Start of PROVIDED ENTRIES

Global Instance AnalogSignal_obj : NeoObject AnalogSignal :=
  {| get_classname := λ _, "analogsignal"; neo_base := as_base;
     hashed_bytes := λ o, Some (nd_bytes (as_signal o)) |}.
Global Instance IrregularlySampledSignal_obj : NeoObject IrregularlySampledSignal :=
  {| get_classname := λ _, "irregularlysampledsignal"; neo_base := irr_base;
     hashed_bytes := λ o, Some (nd_bytes (irr_signal o)) |}.
Global Instance SpikeTrain_obj : NeoObject SpikeTrain :=
  {| get_classname := λ _, "spiketrain"; neo_base := st_base;
     hashed_bytes := λ o, Some (nd_bytes (st_times o)) |}.
Global Instance Event_obj : NeoObject Event :=
  {| get_classname := λ _, "event"; neo_base := ev_base;
     hashed_bytes := λ o, Some (nd_bytes (ev_times o)) |}.
Global Instance Epoch_obj : NeoObject Epoch :=
  {| get_classname := λ _, "epoch"; neo_base := ep_base;
     hashed_bytes := λ o, Some (nd_bytes (ep_times o)) |}.
Global Instance Unit_obj {C} : NeoObject (Unit C) :=
  {| get_classname := λ _, "unit"; neo_base := u_base;
     hashed_bytes := λ _, None |}.
Global Instance RecordingChannelGroup_obj {C} : NeoObject (RecordingChannelGroup C) :=
  {| get_classname := λ _, "recordingchannelgroup"; neo_base := rcg_base;
     hashed_bytes := λ _, None |}.
Global Instance Segment_obj {C} : NeoObject (Segment C) :=
  {| get_classname := λ _, "segment"; neo_base := seg_base;
     hashed_bytes := λ _, None |}.
Global Instance Block_obj {C} : NeoObject (Block C) :=
  {| get_classname := λ _, "block"; neo_base := b_base;
     hashed_bytes := λ _, None |}.

(** ** Reader / Writer *)

Definition simple_attrs : gmap string (list string) :=
  list_to_map [
    ("default", ["description"; "file_origin"]);
    ("block", ["file_datetime"; "rec_datetime"; "index"]);
    ("segment", ["file_datetime"; "rec_datetime"; "index"]);
    ("analogsignal", ["name"]);
    ("irregularlysampledsignal", ["name"]);
    ("spiketrain", ["name"]);
    ("event", ["name"]);
    ("epoch", ["name"]);
    ("recordingchannelgroup", ["name"; "channel_indexes"; "channel_names"]);
    ("unit", [])
  ].

(** [simple_attrs['default'] + simple_attrs[obj_type]] *)
Definition attr_names (obj_type : string) : result (list string) :=
  match simple_attrs !! "default", simple_attrs !! obj_type with
  | Some d, Some s => Ok (d ++ s)%list
  | _, _ => Raise (KeyError obj_type)
  end.

(** The containers of a block: its tags, its sources, the sources inside
    one of its sources, its data arrays.  The sources inside a unit and the
    sources linked to a tag are not part of the model ([NoContainer]); the
    Writer never asks for them. *)
Inductive Container :=
| Tags
| Sources
| SubSources (rcg : string)
| DataArrays
| NoContainer.

Global Instance Container_eq_dec : EqDecision Container.
Proof. solve_decision. Defined.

End of PROVIDED ENTRIES

Find "Global Instance Unit_obj" in the entries above and copy that whole line exactly, then each line after it through the line that contains "Definition simple_attrs : gmap".

Global Instance Unit_obj {C} : NeoObject (Unit C) :=
  {| get_classname := λ _, "unit"; neo_base := u_base;
     hashed_bytes := λ _, None |}.
Global Instance RecordingChannelGroup_obj {C} : NeoObject (RecordingChannelGroup C) :=
  {| get_classname := λ _, "recordingchannelgroup"; neo_base := rcg_base;
     hashed_bytes := λ _, None |}.
Global Instance Segment_obj {C} : NeoObject (Segment C) :=
  {| get_classname := λ _, "segment"; neo_base := seg_base;
     hashed_bytes := λ _, None |}.
Global Instance Block_obj {C} : NeoObject (Block C) :=
  {| get_classname := λ _, "block"; neo_base := b_base;
     hashed_bytes := λ _, None |}.

(** ** Reader / Writer *)

Definition simple_attrs : gmap string (list string) :=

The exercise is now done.